FanPost

In free agency the Yankees are playing a losing game.

And there you have it. After several months of assuming he would be, Patrick Corbin is actually not a Yankee. That's Patrick Corbin, who grew up outside of Syracuse, New York, who finished fourth this year among qualified starters in fWAR, sixth in K:9 and second in swinging strike rate behind only his now teammate, Max Scherzer; who did all that using the same anti-fastball approach that the Yankees preach to their own pitchers. Patrick Corbin should be a Yankee. He's not. Not because the Washington Nationals swooped in with some outlandish deal, or some fantastic perk, but because the richest team in baseball decided to not even make a competitive bid.

Yesterday, on a comments thread here, I wrote this:

…if they think he’s going to be a legit front-end starter for several years, which I do, then they should pay whatever the market dictates. My guess was 6/141, but they should go higher if necessary.

Luckily, we're not on The Price is Right, so my estimate was right on with what the Nationals actually paid for Corbin - six years and $140 million. The point here is not to pat myself on the back - OK it's about 30 percent back-patting - but mainly it's to say that if I, a fan with no insider information whatsoever, can get within a measly $1 million, the Yankees had to know that their reported offer of five years and $100 mil was not going to get it done. So why go through the charade? Why bring the guy in for a visit and put his name in lights on the Yankee Stadium scoreboard? Why lift the hopes of fans like me when you knew you weren't really in?

We keep hearing that the Yankees want to sign players at "their price." Their price. What the hell? In what universe does the consumer get to pick the price? Can I call Verizon tomorrow and tell them my price is now $20 per month? Can I walk into a Mercedes dealer and say "my price is $15K, whatcha got?" The price is what the market says it is, and the market for a 29-year-old, all-star, best pitcher available hasn't been $100 million in a very long time.

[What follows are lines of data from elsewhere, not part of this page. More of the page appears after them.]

(* ===== verification/Forest2.v ===== *)
(** * Forest2: trees 50 to 99 of the decision forest ([ai/model.go])

    The variables [var50] to [var99] of [PredictToxicity], one tree each, with
    the indices, thresholds and constants of the source.  The sub-tree [varK_n] is the
    conditional of line [n] of the source. *)

From S2P Require Import Prelude Trees.

Definition var50_21253 : tree :=
  Split 53 1.0 (Split 679 1.0 (Split 575 1.0 (Split 99 1.0 (Split 55 1.0 (Leaf (-0.008112)) (Leaf
  0.030399576)) (Split 1018 1.0 (Leaf 0.03590031) (Leaf (-0.0069027967)))) (Leaf 0.052945804))
  (Split 178 1.0 (Split 20 1.0 (Split 537 1.0 (Leaf 0.027541468) (Leaf (-0.023031145))) (Leaf
  0.07720796)) (Leaf (-0.029419681)))) (Split 16 1.0 (Split 36 1.0 (Leaf 0.053038668) (Leaf
  0.011956958)) (Leaf 0.0038369342)).

Definition var50 : tree :=
  Split 968 1.0 (Split 430 1.0 (Split 833 1.0 (Split 156 1.0 (Split 365 1.0 (Split 330 1.0 (Split
  986 1.0 (Split 819 1.0 (Split 678 1.0 (Split 980 1.0 (Split 65 1.0 (Split 751 1.0 (Leaf
  0.0013445801) (Leaf 0.062894)) (Split 518 1.0 (Leaf (-0.03828227)) (Leaf 0.028479386))) (Split
  655 1.0 (Split 537 1.0 (Leaf (-0.05449748)) (Leaf 0.009377574)) (Leaf 0.01474561))) (Split 419
  1.0 (Split 799 1.0 (Split 822 1.0 (Leaf (-0.03079465)) (Leaf 0.0075945617)) (Split 23 1.0 (Leaf
  0.030306885) (Leaf (-0.049227692)))) (Split 452 1.0 (Leaf 0.024107853) (Leaf 0.066490486))))
  (Split 776 1.0 (Split 509 1.0 (Split 65 1.0 (Split 517 1.0 (Leaf 0.052859057) (Leaf
  (-0.0025683537))) (Split 36 1.0 (Leaf 0.020118741) (Leaf (-0.012657513)))) (Leaf (-0.020627063)))
  (Leaf (-0.042702526)))) (Split 950 1.0 (Split 879 1.0 (Split 670 1.0 (Split 938 1.0 (Split 912
  1.0 (Leaf 0.052973982) (Leaf 0.0030812072)) (Leaf (-0.00507518))) (Split 300 1.0 (Leaf
  (-0.0035675396)) (Leaf 0.017430266))) (Leaf (-0.006279929))) (Leaf (-0.015552374)))) (Split 479
  1.0 (Split 104 1.0 (Split 662 1.0 (Split 964 1.0 (Leaf 0.056073602) (Leaf 0.020485003)) (Leaf
  0.0054085543)) (Split 670 1.0 (Leaf 0.02856715) (Leaf (-0.0031858434)))) (Leaf (-0.006399487))))
  (Split 120 1.0 (Split 540 1.0 (Split 789 1.0 (Leaf 0.005937329) (Leaf (-0.012910861))) (Leaf
  (-0.023165688))) (Leaf 0.05153516))) (Split 958 1.0 (Split 997 1.0 (Split 330 1.0 var50_21253
  (Leaf 0.050722312)) (Split 386 1.0 (Split 281 1.0 (Split 36 1.0 (Split 540 1.0 (Leaf
  0.0001271038) (Leaf (-0.015489181))) (Leaf 0.021968663)) (Leaf 0.034299765)) (Leaf 0.051614143)))
  (Split 800 1.0 (Split 540 1.0 (Leaf (-0.0026218572)) (Leaf 0.01100026)) (Leaf 0.05161673))))
  (Split 435 1.0 (Split 812 1.0 (Split 540 1.0 (Split 300 1.0 (Leaf 0.050730765) (Leaf
  0.0009774308)) (Leaf (-0.0006990278))) (Leaf (-0.016510373))) (Leaf (-0.0061205286)))) (Split 288
  1.0 (Split 979 1.0 (Split 435 1.0 (Split 540 1.0 (Leaf 0.017805288) (Leaf (-0.017292975))) (Leaf
  (-0.02975066))) (Leaf 0.016806329)) (Leaf (-0.051474888)))) (Split 55 1.0 (Split 540 1.0 (Split
  16 1.0 (Split 435 1.0 (Leaf (-0.050480228)) (Leaf 0.004723772)) (Leaf (-0.0025848232))) (Leaf
  (-0.0027209898))) (Leaf 0.008812925)).

Definition var51_21607 : tree :=
  Split 670 1.0 (Split 976 1.0 (Split 641 1.0 (Split 435 1.0 (Split 300 1.0 (Leaf 0.05055185) (Leaf
  0.019101176)) (Leaf 0.0038612839)) (Leaf (-0.0105626425))) (Leaf (-0.020370917))) (Leaf
  (-0.02708438)).

Definition var51 : tree :=
  Split 968 1.0 (Split 430 1.0 (Split 833 1.0 (Split 156 1.0 (Split 365 1.0 (Split 330 1.0 (Split
  479 1.0 (Split 178 1.0 (Split 517 1.0 (Split 73 1.0 (Split 43 1.0 (Split 65 1.0 (Leaf
  0.008947367) (Leaf (-0.028790155))) (Split 679 1.0 (Leaf (-0.058638353)) (Leaf (-0.002358251))))
  (Split 255 1.0 (Split 653 1.0 (Leaf (-0.04697794)) (Leaf 0.013758768)) (Leaf 0.016605143)))
  (Split 870 1.0 (Split 45 1.0 (Split 438 1.0 (Leaf (-0.03082711)) (Leaf 0.027799428)) (Leaf
  0.033956923)) (Split 36 1.0 (Split 789 1.0 (Leaf 0.045611482) (Leaf 0.013669535)) (Leaf
  0.00013778695)))) (Split 113 1.0 (Split 819 1.0 (Split 284 1.0 (Split 267 1.0 (Leaf
  (-0.04399465)) (Leaf 0.005340389)) (Leaf 0.025022889)) (Leaf 0.020710904)) (Leaf 0.031608835)))
  (Split 937 1.0 (Split 659 1.0 (Split 725 1.0 (Split 522 1.0 (Split 148 1.0 (Leaf (-0.051096268))
  (Leaf (-0.007495217))) (Leaf (-0.0075929747))) (Leaf (-0.0031823255))) (Leaf (-0.0034084667)))
  (Split 36 1.0 (Leaf (-0.011033292)) (Leaf 0.014161226)))) (Split 479 1.0 (Split 104 1.0 (Split
  662 1.0 (Split 964 1.0 (Leaf 0.055045176) (Leaf 0.02002927)) (Leaf 0.0052488386)) (Split 670 1.0
  (Leaf 0.027799487) (Leaf (-0.003103941)))) (Leaf (-0.006231926)))) (Split 120 1.0 (Split 540 1.0
  (Split 789 1.0 (Leaf 0.005693573) (Leaf (-0.012570977))) (Leaf (-0.022700924))) (Leaf
  0.051396307))) (Split 958 1.0 (Split 997 1.0 (Split 330 1.0 (Split 53 1.0 (Split 986 1.0 (Split
  157 1.0 (Split 979 1.0 (Split 23 1.0 (Leaf (-0.0084174555)) (Leaf 0.027656619)) (Split 392 1.0
  (Leaf 0.022035925) (Leaf (-0.025385508)))) (Leaf 0.056564827)) (Split 812 1.0 (Leaf 0.0542847)
  (Leaf 0.0066649253))) (Split 518 1.0 (Split 678 1.0 (Leaf 0.055110794) (Leaf 0.0044099023)) (Leaf
  0.008729608))) (Leaf 0.050225414)) (Split 386 1.0 (Split 281 1.0 (Split 36 1.0 (Split 540 1.0
  (Leaf 0.00012342891) (Leaf (-0.015059711))) (Leaf 0.021512266)) (Leaf 0.03378583)) (Leaf
  0.051472742))) (Split 800 1.0 (Split 540 1.0 (Leaf (-0.0025531964)) (Leaf 0.010710376)) (Leaf
  0.051475216)))) var51_21607) (Split 288 1.0 (Split 452 1.0 (Split 670 1.0 (Split 300 1.0 (Leaf
  (-0.0046906224)) (Leaf 0.009508081)) (Leaf (-0.028050104))) (Leaf 0.019546231)) (Leaf
  (-0.051337976)))) (Split 812 1.0 (Split 540 1.0 (Split 55 1.0 (Split 435 1.0 (Leaf (-0.05018537))
  (Leaf (-0.009114509))) (Leaf 0.0030069384)) (Leaf (-0.0026256724))) (Leaf 0.013446701)).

An extra $40 million is a lot of money, but what does it actually mean in this context? From an average annual value perspective, the Nats' offer beat the Yankees by $3.3 million per season. That's what, a backup infielder? Your fifth or sixth best reliever? The extra year that Washington threw in is 2024. So if the Yankees believe that Corbin is a front line starter, they passed on him for $3.3 mil and 2024. That's absurd for a club with annual revenues over $600 million. And if they didn't believe that, then why get involved at all?

I could chalk it up to "hey maybe Corbin's not their guy", but this has happened before. A lot. Since the 2008-09 offseason, when the Yankees brought the house down with CC Sabathia, Mark Teixeira and A.J. Burnett, they've signed just one top-of-the-market, much-in-demand free agent...Masahiro Tanaka in 2013. If you want to include Jacoby Ellsbury, I guess you can, but we all know he was a consolation prize after a lowball bid sent Robinson Cano packing for Seattle. In the meantime, some pretty staggering names have changed teams via free agency with the Yankees sitting either on the outskirts or out of it altogether. You can make a case that Scherzer, or Zack Greinke, or one of many others was just not their cup of tea, but none of them? Really? For ten years?

That brings us to another pattern we've seen develop in recent times, which also seems like it's about to repeat. The Yankees won't go the extra mile for the upper echelon free agents, but they don't seem to have a problem overpaying for the next rung down. They gobbled up Ellsbury for 87 percent of what they offered Cano. Five years and $85 mil for a playoff-weary reliever in Aroldis Chapman? Sure, why not? They tacked on that extra year to snag Brian McCann who they later paid to win a World Series with the Astros and for a then 36-year-old Carlos Beltran.

Hey, wait a minute. Guess who else is 36? JA Happ, the likely Corbin alternative, an aging fastball pitcher whose small sample impressive Yankee numbers from last year scream regression at a deafening pitch. If not Happ, maybe they'll dump $60 million or so in Nathan Eovaldi, who despite a nice new cutter and an excellent October still ricochets from brilliance to brutality on a start-to-start basis. One way or another, the Yankees are going to spend a lot of money on a pitcher so why not just spend it on the one guy with the six-win season on his ledger? When you shop from the lower shelves you still get plenty of risk, just without the really great reward. I don't want the store brand cereal. I want lucky fucking charms.

So dear Yankees, here's what I'd like you to do. It's only December 4th and the winter meetings haven't even started. Turn my little rant here into a steaming pile of doggie doo. Go get Corey Kluber or Carlos Carrasco. Get Dallas Keuchel who has a Cy Young and was top five in soft contact last year. Get Manny Machado, too, while you're at it. Or do something spectacular that I haven't even thought of. But I'm looking at ten years of evidence here, and I gotta tell ya, I'm not holding my breath.